5) Che cosa significa sul piano scientifico l’espressione “guadagnare tempo e dare la possibilità all’adolescente stesso di esplorare ulteriormente il proprio percorso di affermazione di genere”? Lo sviluppo puberale è indispensabile per la costituzione della propria identità di genere. Come si fa a esplorare e costituire la propria identità di genere se si blocca questo sviluppo?
6) Nessuna delle Società firmanti ha competenze nel campo della psicoterapia. Esiste un confronto con i risultati ottenuti con la psicoterapia? Esistono casi di ragazzi a cui si propone la psicoterapia piuttosto che l’uso dei bloccanti? Si ritiene inutile o controproducente intraprendere questa strada? È vera o non è vera l’affermazione di una delle responsabili di Careggi che la psicoterapia è inutile perché anche i ragazzi cisgender (sic) non la fanno?

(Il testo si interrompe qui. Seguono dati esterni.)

(** ** Watching discovery chains *)

Definition compiledDiscoChainToServiceNames (chain : CompiledDiscoveryChain) : ServiceNameIndex :=
  foldl (λ names target,
      if bool_decide (dt_Service target = chain_ServiceName chain) &&
         negb (bool_decide (chain_Protocol chain = "tcp"))
      then names
      else ServiceNameIndex_Add names
             [mkCompoundServiceName (dt_Service target) (dt_Namespace target) ""])
    NewServiceNameIndex (range (chain_Targets chain)).*2.

Definition newDiscoChainWatcher (service : CompoundServiceName) : discoChainWatcher :=
  mkWatcher service false NewServiceNameIndex 0 None.

Definition Cancel (w : discoChainWatcher) : discoChainWatcher :=
  mkWatcher (dw_name w) true (dw_prevResults w) (dw_index w) (dw_sending w).

(** An iteration of [watchLoop], up to the offer of its result: a failed
    query is repeated. *)
Definition watch_poll (w : discoChainWatcher) (response : result (CompiledDiscoveryChain * Z)) :
    discoChainWatcher :=
  match response with
  | Err _ => w
  | Ok (chain, lastIndex) =>
      let names := compiledDiscoChainToServiceNames chain in
      let '(added, removed) := ServiceNameIndex_Diff (dw_prevResults w) names in
      mkWatcher (dw_name w) (dw_cancelled w) (dw_prevResults w)
        (if (lastIndex <? dw_index w)%Z then 0 else lastIndex)%Z
        (Some (mkWatchResult (dw_name w) added removed, names))
  end.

7) Si parla di approccio multidisciplinare. In che cosa esattamente consiste nei fatti? Quale è il ruolo, che dovrebbe essere fondamentale, della Psicoterapia? I Centri operanti in Italia con quali servizi psicoterapeutici collaborano?
8) I dati internazionali conosciuti dicono che il 98% dei soggetti a cui si somministrano i bloccanti vengono avviati alla transizione ormonale e chirurgica. La situazione in Italia è diversa? Nei vari Centri in cui si somministrano i bloccanti c’è un registro dettagliato di ciò che si fa o non si fa, ci sono studi, statistiche? Sembrerebbe che i ragazzi vengano avviati fin dall’inizio verso un processo di transizione senza che possano disporre di uno spazio di libera elaborazione e costituzione della loro identità.
9) Sono d’accordo le società e le associazioni firmatarie della nota con le affermazioni delle responsabili di Careggi che l’uso dei bloccanti è al servizio della transizione?
11) Perché delle società dal netto orientamento biomedico parlano genericamente di “sesso assegnato alla nascita”? Risulta che alla nascita si assegna un sesso diverso da quello biologico? Ci sono dei medici che pensano che il sesso biologico sia di nessuna importanza?
12) La sezione psichiatrica di SINPIA pensa che sia utile somministrare degli antidepressivi (con la dovutissima cautela) in alcuni casi di depressione nell’adolescenza con eventuale rischio di suicidio. Ha confrontato questo trattamento, se è favorevole, con quello con i bloccanti della pubertà. Pensa che gli antidepressivi siano meno efficaci dei bloccanti o hanno più effetti collaterali?
Il silenzio scientifico sui problemi reali che riguardano soggetti nell’ età critica dell’evoluzione psicosessuale e l’esaltazione di un approccio ideologico non fa bene alla medicina.